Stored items

(** Number of characters that joining [comps] with a one-character
    separator takes, counting one separator after every component. *)
Definition comps_weight (comps : list string) : nat :=
  list_sum (map (fun c => S (String.length c)) comps).

(** The same over the components that are not empty. *)
Definition kept_weight (comps : list string) : nat :=
  list_sum (map (fun c => if c =? "" then 0 else S (String.length c)) comps).

(** ** [JSONEncoderForHTML] (utils.py, lines 295-306) *)

(** [s.replace(old, new)] for a one-character [old]: every occurrence is
    replaced, from left to right. *)
Fixpoint replace_char (old : ascii) (new : string) (s : string) : string :=
  match s with
  | EmptyString => EmptyString
  | String c s' =>
      if Ascii.eqb c old then new ++ replace_char old new s'
      else String c (replace_char old new s')
  end.

Module JSONEncoderForHTML.

(** What [iterencode] yields for one chunk of the base encoder. *)
Definition escape (chunk : string) : string :=
  replace_char ">" "\u003e"
    (replace_char "<" "\u003c"
       (replace_char "&" "\u0026" chunk)).

(** [iterencode]: [chunks] is what [json.JSONEncoder.iterencode] yields for
    the object. *)
Definition iterencode (chunks : list string) : list string :=
  map escape chunks.

(** [encode]: the chunks of [iterencode] joined with the empty string. *)
Definition encode (chunks : list string) : string :=
  String.concat "" (iterencode chunks).

End JSONEncoderForHTML.
(** * Range inference for the integer types of the optimizing compiler
      (opto/rangeinference.cpp)

    A shallow embedding of the bound / known-bits canonicalisation of
    [TypeIntPrototype<S, U>] with its self-check [verify_constraints], of
    the meet / join, widening and narrowing operators of [TypeIntHelper]
    and of its naming functions, followed by the properties established
    about them.

    The C++ code is a template over an unsigned type [U] of [W] bits and its
    signed counterpart [S].  Here a value of type [U] is an integer in
    [0, 2^W) and a value of type [S] an integer in [-2^(W-1), 2^(W-1));
    every operation that can leave the range has its wrap-around written
    out.  [W] is the first argument of every definition, so the same text is
    instantiated at 32 and 64 (the widths of [juint] and [julong]) and, for
    the worked examples of the source comments, at 4. *)

From Stdlib Require Import ZArith Lia Bool List Ascii String.
From Stdlib Require Decimal DecimalString DecimalZ DecimalPos.
Import ListNotations.
Local Open Scope Z_scope.

(** ** Data model

    [RangeInt], [KnownBits] and [TypeIntPrototype] are declared in
    opto/rangeinference.hpp; the records below have the members that the
    code of rangeinference.cpp reads and writes. *)

(** [RangeInt<T>]: an inclusive interval. *)
Record RangeInt : Set := mkRange { _lo : Z; _hi : Z }.

(** [KnownBits<U>]: a bit set in [_zeros] (resp. [_ones]) is known to be 0
    (resp. 1). *)
Record KnownBits : Set := mkBits { _zeros : Z; _ones : Z }.

(** [AdjustResult<T>]: the result of one tightening step. *)
Record AdjustResult (T : Type) : Type := mkAdjust {
  _progress : bool;
  _is_result_consistent : bool;
  _result : T
}.
Arguments mkAdjust {T} _ _ _.
Arguments _progress {T} _.
Arguments _is_result_consistent {T} _.
Arguments _result {T} _.

(** [SimpleCanonicalResult<U>]; its members are [_present], [_bounds] and
    [_bits] in the source and carry the prefix [sc] here, the plain names
    being those of the members of the two prototype classes below. *)
Record SimpleCanonicalResult : Set := mkSimple {
  sc_present : bool;
  sc_bounds : RangeInt;
  sc_bits : KnownBits
}.
(** X15: Without an exchange rate (the fetch fails or gives an empty frame)
    the page shows the error and computes nothing.  With a history that
    has rows but fewer than [period_days] the run ends in the TypeError
    of the subscripted tuple, whatever the index data and the amount. *)
Theorem page_without_enough_history :
  forall amount period dxy,
    run_analysis amount period Fails dxy = Value RateUnavailable /\
    run_analysis amount period (Frame []) dxy = Value RateUnavailable /\
    forall rows,
      rows <> [] -> (len rows < period)%Z ->
      run_analysis amount period (Frame rows) dxy = Raise TypeError.
Proof.
  intros amount period dxy.
  assert (D : exists cd dh, get_dxy_index dxy = Value (cd, dh)).
  { destruct (get_dxy_index_cases dxy) as [[E _]|(i & l & _ & E)]; eauto. }
  destruct D as (cd & dh & D).
  split; [unfold run_analysis; simpl; now rewrite D|].
  split; [unfold run_analysis; simpl; now rewrite D|].
  intros rows Hne Hlen.
  destruct (exists_last Hne) as (init & latest & ->).
  unfold run_analysis.
  rewrite (proj1 (fetch_latest init latest)). simpl bind. rewrite D. simpl bind.
  rewrite calculate_short.
  - simpl bind. destruct (analyze_dxy_trend_returns dh) as (p & ->). reflexivity.
  - apply has_window_none. right. eauto.
Qed.

Lemma page_without_enough_history_witness :
  run_analysis 1000000 504 (Frame [1290; 1300; 1310]) (Frame [99; 100])
    = Raise TypeError.
Proof.
  apply (proj2 (proj2 (page_without_enough_history 1000000 504 (Frame [99; 100])))).
  - discriminate.
  - unfold len. simpl. lia.
Defined.

(** Which conditions have their inputs in a dictionary the calculator
    of the exact embedding returned. *)
Lemma calculator_inputs cr rh cd dh n g :
  calculate_dollar_gap_ratio cr rh cd dh n = Value (GapDict g) ->
  inputs_present g 1 = true /\
  inputs_present g 2 = present (has_window dh n) && present (truthy cd) /\
  inputs_present g 3
    = present (has_window dh n) && present (truthy cd) && Qgtb cr 0 /\
  inputs_present g 4 = inputs_present g 3.
Proof.
  intros H.
  apply calculate_value in H
    as (rows & lo & hi & dm & dmm & _ & _ & _ & _ & V & S & D & G & _).
  apply gap_ratios_value in G. apply dxy_window_value in D.
  unfold inputs_present. simpl. rewrite V, S. simpl.
  destruct (truthy cd) as [d|].
  - destruct (has_window dh n) as [drows|].
    + destruct D as (dlo & dhi & _ & _ & -> & _ & Hmid & ->).
      rewrite truthy_nonzero in G by exact Hmid.
      destruct (Qgtb cr 0).
      * destruct G as (-> & _ & _ & -> & ->). auto.
      * destruct G as (-> & -> & ->). auto.
    + destruct D as (-> & -> & _).
      destruct (Qgtb cr 0).
      * destruct G as (-> & -> & ->). auto.
      * destruct G as (-> & -> & ->). auto.
  - destruct G as (-> & -> & ->).
    destruct (has_window dh n) as [drows|].
    + destruct D as (dlo & dhi & _ & _ & _ & _ & ->). auto.
    + destruct D as (_ & -> & _). auto.
Qed.
(* ===== verification/Sampling.v ===== *)
(** The sampling parameters of a request ([src/vllm/sampling_params.py]) as far
    as the worker's batch reads them.  Floats are rationals. *)

From Stdlib Require Import ZArith QArith Lia.
From stdpp Require Import base strings numbers gmap.

Open Scope Z_scope.

Inductive SamplingType := GREEDY | RANDOM | RANDOM_SEED.

#[export] Instance SamplingType_eq_dec : EqDecision SamplingType.
Proof. solve_decision. Defined.

Record Sampling := mkSampling {
  temperature : Q;
  top_p : Q;
  top_k : Z;
  min_p : Q;
  frequency_penalty : Q;
  presence_penalty : Q;
  repetition_penalty : Q;
  seed : option Z;
  min_tokens : Z;
  all_stop_token_ids : gset Z;
  logprobs : option Z;
  logit_bias : option (list (Z * Q));
  allowed_token_ids : option (list Z);
  bad_words_token_ids : option (list (list Z))
}.

(** [x < y] of two floats. *)
Definition Q_lt (x y : Q) : bool := negb (Qle_bool y x).

Definition _SAMPLING_EPS : Q := 1 # 100000.

Definition sampling_type (s : Sampling) : SamplingType :=
  if Q_lt (temperature s) _SAMPLING_EPS then GREEDY
  else match seed s with Some _ => RANDOM_SEED | None => RANDOM end.

(** The defaults of the class. *)
Definition default_sampling : Sampling :=
  mkSampling 1 1 0 0 0 0 1 None 0 ∅ None None None None.
(* ===== verification/KVSpec.v ===== *)
(** The KV-cache specifications of [vllm/v1/kv_cache_interface.py]: the two
    layer types, their page sizes and memory bounds, merging, and the
    configuration records. *)

From Stdlib Require Import ZArith Lia.
From stdpp Require Import base strings numbers pretty gmap list.
From S2P Require Import Prelude.

Open Scope Z_scope.

(** A [torch.dtype]: its name and element size ([get_dtype_size]). *)
Record dtype := mkDtype { dtype_name : string; dtype_size : Z }.

#[export] Instance dtype_eq_dec : EqDecision dtype.
Proof. solve_decision. Defined.

(** The fields of [AttentionSpec] (with [block_size] of [KVCacheSpec]). *)
Record AttentionSpec := mkAttentionSpec {
  attn_block_size : Z;
  num_kv_heads : Z;
  head_size : Z;
  attn_dtype : dtype;
  use_mla : bool
}.

#[export] Instance AttentionSpec_eq_dec : EqDecision AttentionSpec.
Proof. solve_decision. Defined.

Inductive KVCacheSpec :=
  | FullAttentionSpec (a : AttentionSpec) (sliding_window : option Z)
  | SlidingWindowSpec (a : AttentionSpec) (sliding_window : Z).

#[export] Instance KVCacheSpec_eq_dec : EqDecision KVCacheSpec.
Proof. solve_decision. Defined.

Definition attention_spec (s : KVCacheSpec) : AttentionSpec :=
  match s with FullAttentionSpec a _ | SlidingWindowSpec a _ => a end.

Definition block_size (s : KVCacheSpec) : Z := attn_block_size (attention_spec s).

Definition is_full_attention (s : KVCacheSpec) : bool :=
  match s with FullAttentionSpec _ _ => true | SlidingWindowSpec _ _ => false end.

(** [SlidingWindowSpec.__post_init__] *)
Definition make_sliding_window_spec (a : AttentionSpec) (sliding_window : Z) : result KVCacheSpec :=
  if use_mla a then Err AssertionError else Ok (SlidingWindowSpec a sliding_window).

(** [AttentionSpec.page_size_bytes] *)
Definition page_size_bytes (s : KVCacheSpec) : Z :=
  let a := attention_spec s in
  (if use_mla a then 1 else 2) * attn_block_size a * num_kv_heads a * head_size a
    * dtype_size (attn_dtype a).

(** The [type_id] properties: f-strings of the sizes. *)
Definition type_id (s : KVCacheSpec) : string :=
  match s with
  | FullAttentionSpec _ _ =>
      "full_attention_" +:+ pretty (block_size s) +:+ "_" +:+ pretty (page_size_bytes s)
  | SlidingWindowSpec _ sw =>
      "sliding_window_" +:+ pretty sw +:+ "_" +:+ pretty (block_size s) +:+ "_"
        +:+ pretty (page_size_bytes s)
  end.

(** The settings of [VllmConfig] that the KV-cache code reads. *)
Record VllmConfig := mkVllmConfig {
  max_model_len : Z;
  max_num_batched_tokens : Z;
  num_gpu_blocks_override : option Z;
  disable_hybrid_kv_cache_manager : bool;
  gpu_memory_utilization_pct : Z
}.

Definition full_max_memory_usage_bytes (vllm_config : VllmConfig) (s : KVCacheSpec) : Z :=
  cdiv (max_model_len vllm_config) (block_size s) * page_size_bytes s.

Definition sliding_max_memory_usage_bytes (vllm_config : VllmConfig) (s : KVCacheSpec)
    (sliding_window : Z) : Z :=
  let num_tokens := Z.min (sliding_window - 1 + max_num_batched_tokens vllm_config)
                          (max_model_len vllm_config) in
  (cdiv num_tokens (block_size s) + 1) * page_size_bytes s.

Definition spec_max_memory_usage_bytes (vllm_config : VllmConfig) (s : KVCacheSpec) : Z :=
  match s with
  | FullAttentionSpec _ _ => full_max_memory_usage_bytes vllm_config s
  | SlidingWindowSpec _ sw => sliding_max_memory_usage_bytes vllm_config s sw
  end.

(** [KVCacheSpec.merge]; an empty list has no first element to copy. *)
Definition base_merge (specs : list KVCacheSpec) : result KVCacheSpec :=
  match specs with
  | [] => Err IndexError
  | s :: rest =>
      if forallb (fun s' => bool_decide (type_id s' = type_id s)) rest
      then Ok s else Err AssertionError
  end.

(** The sliding windows of full-attention specs, as the set comprehension. *)
Definition full_windows (specs : list KVCacheSpec) : list Z :=
  remove_dups (omap (fun s => match s with
                              | FullAttentionSpec _ sw => sw
                              | SlidingWindowSpec _ sw => Some sw end) specs).

(** [FullAttentionSpec.merge]: also one sliding window at most. *)
Definition full_merge (specs : list KVCacheSpec) : result KVCacheSpec :=
  merged_spec ← base_merge specs;
  match full_windows specs with
  | [] => Ok (FullAttentionSpec (attention_spec merged_spec) None)
  | [sw] => Ok (FullAttentionSpec (attention_spec merged_spec) (Some sw))
  | _ => Err ValueError
  end.

(** [merge] dispatches on the class it is called on, that of the first spec. *)
Definition merge (specs : list KVCacheSpec) : result KVCacheSpec :=
  match specs with
  | FullAttentionSpec _ _ :: _ => full_merge specs
  | _ => base_merge specs
  end.

Record KVCacheTensor := mkKVCacheTensor { size : Z; shared_by : list string }.
Record KVCacheGroupSpec := mkKVCacheGroupSpec {
  layer_names : list string;
  kv_cache_spec : KVCacheSpec
}.
Record KVCacheConfig := mkKVCacheConfig {
  num_blocks : Z;
  kv_cache_tensors : list KVCacheTensor;
  kv_cache_groups : list KVCacheGroupSpec
}.

#[export] Instance KVCacheTensor_eq_dec : EqDecision KVCacheTensor.
Proof. solve_decision. Defined.
#[export] Instance KVCacheGroupSpec_eq_dec : EqDecision KVCacheGroupSpec.
Proof. solve_decision. Defined.

(** ** Lemmas *)

(** The sizes of a real layer are positive. *)
Definition spec_wf (s : KVCacheSpec) : Prop :=
  let a := attention_spec s in
  0 < attn_block_size a /\ 0 < num_kv_heads a /\ 0 < head_size a /\ 0 < dtype_size (attn_dtype a).

Lemma page_size_pos s : spec_wf s -> 0 < page_size_bytes s.
Proof. unfold spec_wf, page_size_bytes. destruct (use_mla _); intros (? & ? & ? & ?); nia. Qed.

(** The bound of a full-attention layer is monotone in the model length: what
    the search for the largest servable length relies on. *)
Lemma spec_max_memory_mono c c' s :
  spec_wf s -> max_num_batched_tokens c = max_num_batched_tokens c' ->
  max_model_len c <= max_model_len c' ->
  spec_max_memory_usage_bytes c s <= spec_max_memory_usage_bytes c' s.
Proof.
  intros Hs Eb Hl. pose proof (page_size_pos s Hs) as Hp. destruct Hs as (Hb & _).
  destruct s as [a sw|a sw]; unfold spec_max_memory_usage_bytes, full_max_memory_usage_bytes,
    sliding_max_memory_usage_bytes, block_size; simpl in *.
  - apply Z.mul_le_mono_nonneg_r; [lia|]. by apply cdiv_mono.
  - apply Z.mul_le_mono_nonneg_r; [lia|]. rewrite Eb. apply Z.add_le_mono_r, cdiv_mono; lia.
Qed.

(** The last [sliding_window - 1] computed tokens and the new ones always fit
    in the blocks of the bound, wherever in a block the window starts. *)
Lemma sliding_bound_covers (bs first n : Z) :
  0 < bs -> 0 <= first -> 0 <= n ->
  cdiv (first + n) bs - first / bs <= cdiv n bs + 1.
Proof.
  intros Hb Hf Hn. apply Z.le_sub_le_add_r, cdiv_le_iff; [done|].
  pose proof (cdiv_spec n bs Hb). pose proof (Z.mod_pos_bound first bs Hb).
  pose proof (Z.div_mod first bs ltac:(lia)). nia.
Qed.

Lemma base_merge_ok specs s :
  base_merge specs = Ok s -> head specs = Some s /\ Forall (fun s' => type_id s' = type_id s) specs.
Proof.
  destruct specs as [|s0 rest]; [done|]. simpl. destruct (forallb _ _) eqn:E; [|done].
  intros [= <-]. split; [done|]. constructor; [done|]. apply Forall_forall. intros s' Hs.
  apply forallb_forall with (x := s') in E; [|by apply list_elem_of_In].
  by apply bool_decide_eq_true in E.
Qed.
Lemma sample_cache_pre events :
  exists p : lpool, pool_inv p [3; 4]%nat /\ enable_kv_cache_events p = events /\
    forall r, r = sample_request "a" [10; 11; 12; 13; 14] \/
              r = with_lora (Some (mkLoRARequest "l" 1)) (sample_request "a" [10; 11; 12; 13; 14]) ->
    cache_pre code_hash (-1) r p [] [1; 2]%nat 0 2 2 0.
Proof.
  destruct (sample_pool events) as (p & Hp & Hc & Hl & _ & _ & H1 & H2 & _). exists p.
  unfold pool_config in Hc. split_and!; [done|congruence|].
  intros r Hr. assert (mm_positions r = [] /\ mm_hashes r = [] /\ len (_all_token_ids r) = 5)
    as (E1 & E2 & E3) by (by destruct Hr as [-> | ->]).
  split; [congruence|lia|split; [by rewrite E1, E2|unfold mm_items; by rewrite E1]
    |rewrite E3; vm_compute; intuition discriminate|done|apply prefix_nil| | |lia].
  - intros j _. by apply no_mm_suffices.
  - split; [repeat constructor; set_solver|]. intros x Hx. change (x ∈ [1; 2]%nat) in Hx.
    rewrite !elem_of_cons, elem_of_nil in Hx. destruct Hx as [->|[->|[]]]; split; (lia || done).
Qed.

Lemma cache_full_blocks_spec_witness :
  exists p : lpool,
  wp (cache_full_blocks code_hash (-1) (sample_request "a" [10; 11; 12; 13; 14]) [1; 2]%nat 0 2 2 0)
    (fun _ '(p', bh') => length bh' = 2%nat /\ pool_inv p' [3; 4]%nat) (p, []).
Proof.
  destruct (sample_cache_pre true) as (p & Hp & _ & Hpre). exists p.
  eapply wp_mono; [apply (cache_full_blocks_spec code_hash (-1) _ p [3; 4]%nat [] _ 0 2 2 0 Hp)|].
  - apply Hpre. left. reflexivity.
  - right. reflexivity.
  - intros [] [p' bh'] (-> & Hp' & _). split; [vm_compute; reflexivity|exact Hp'].
Defined.

Lemma cache_full_blocks_lora_event_error_witness :
  exists (p : lpool) s,
  cache_full_blocks code_hash (-1)
    (with_lora (Some (mkLoRARequest "l" 1)) (sample_request "a" [10; 11; 12; 13; 14]))
    [1; 2]%nat 0 2 2 0 (p, []) = Raise AttributeError s.
Proof.
  destruct (sample_cache_pre true) as (p & Hp & He & Hpre). exists p.
  edestruct (cache_full_blocks_lora_event_error code_hash (-1)
    (with_lora (Some (mkLoRARequest "l" 1)) (sample_request "a" [10; 11; 12; 13; 14]))
    p [3; 4]%nat [] [1; 2]%nat 0 2 2 0) as (s & E & _);
    [exact Hp|apply Hpre; right; reflexivity|exact He|reflexivity|].
  exists s. exact E.
Defined.
(* ===== verification/SingleType.v ===== *)
(** The per-type KV-cache managers of
    [vllm/v1/core/single_type_kv_cache_manager.py]: the block table of every
    request for one KV-cache group, and the prefix-cache lookup of full and
    sliding-window attention.

    A manager and the pool it shares with the other managers are the state of
    its methods; [cache_blocks] also mutates the caller's list of hashes. *)

From Stdlib Require Import ZArith Lia.
From stdpp Require Import base strings numbers gmap list.
From S2P Require Import Prelude.
From S2P Require Import KVBlock.
From S2P Require Import FreeQueue.
From S2P Require Import LinkedQueue.
From S2P Require Import HPUQueue.
From S2P Require Import Request.
From S2P Require Import BlockHashing.
From S2P Require Import KVSpec.
From S2P Require Import BlockPool.

Open Scope Z_scope.

Record Manager := mkManager {
  mgr_spec : KVCacheSpec;
  kv_cache_group_id : nat;
  req_to_blocks : gmap string (list nat);
  num_cached_block : gmap string Z
}.

#[export] Instance Manager_inhabited : Inhabited Manager :=
  populate (mkManager (FullAttentionSpec (mkAttentionSpec 1 1 1 (mkDtype "" 1) false) None) 0 ∅ ∅).

(** [SingleTypeKVCacheManager.__init__] (the pool is passed around). *)
Definition init_manager (spec : KVCacheSpec) (group_id : nat) : Manager :=
  mkManager spec group_id ∅ ∅.

Definition mgr_block_size (m : Manager) : Z := block_size (mgr_spec m).

Definition set_req_to_blocks (t : gmap string (list nat)) (m : Manager) : Manager :=
  mkManager (mgr_spec m) (kv_cache_group_id m) t (num_cached_block m).
Definition set_num_cached (t : gmap string Z) (m : Manager) : Manager :=
  mkManager (mgr_spec m) (kv_cache_group_id m) (req_to_blocks m) t.

(** [self.req_to_blocks[request_id]] of a [defaultdict(list)]. *)
Definition req_blocks (m : Manager) (request_id : string) : list nat :=
  dd_get (req_to_blocks m) request_id.

Section manager.
Context {Q : Type} `{FreeBlockQueue Q}.
Abbreviation pool := (BlockPool Q).

Definition on_pool {A} (m : M pool A) : M (pool * Manager) A := zoom fst (fun p s => (p, s.2)) m.
Definition on_manager {A} (m : M Manager A) : M (pool * Manager) A := zoom snd (fun mg s => (s.1, mg)) m.

(** Whether a block is an eviction candidate. *)
Definition evictable (p : pool) (i : nat) : bool :=
  (ref_cnt (obj (blocks p) i) =? 0) && negb (is_null (obj (blocks p) i)).

Definition get_num_blocks_to_allocate (p : pool) (m : Manager) (request_id : string)
    (num_tokens : Z) (new_computed_blocks : list nat) : Z :=
  let num_required_blocks := cdiv num_tokens (mgr_block_size m) in
  let num_new_blocks := num_required_blocks - len new_computed_blocks - len (req_blocks m request_id) in
  let num_evictable_computed_blocks := len (filter (fun i => evictable p i = true) new_computed_blocks) in
  num_new_blocks + num_evictable_computed_blocks.

Definition save_new_computed_blocks (request_id : string) (new_computed_blocks : list nat)
    : M Manager unit := fun m =>
  match num_cached_block m !! request_id with
  | None =>
      if (length (req_blocks m request_id) =? 0)%nat then
        Ret tt (set_num_cached (<[request_id := len new_computed_blocks]> (num_cached_block m))
          (set_req_to_blocks (<[request_id := new_computed_blocks]> (req_to_blocks m)) m))
      else Raise AssertionError m
  | Some _ =>
      if (length new_computed_blocks =? 0)%nat then Ret tt m else Raise AssertionError m
  end.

- [Task item] Nothing but the lines from the start of the data through the line holding "(** The same" should be restated, and each one exactly.

- [Response for this exercise]
(** Number of characters that joining [comps] with a one-character
    separator takes, counting one separator after every component. *)
Definition comps_weight (comps : list string) : nat :=
  list_sum (map (fun c => S (String.length c)) comps).

(** The same over the components that are not empty. *)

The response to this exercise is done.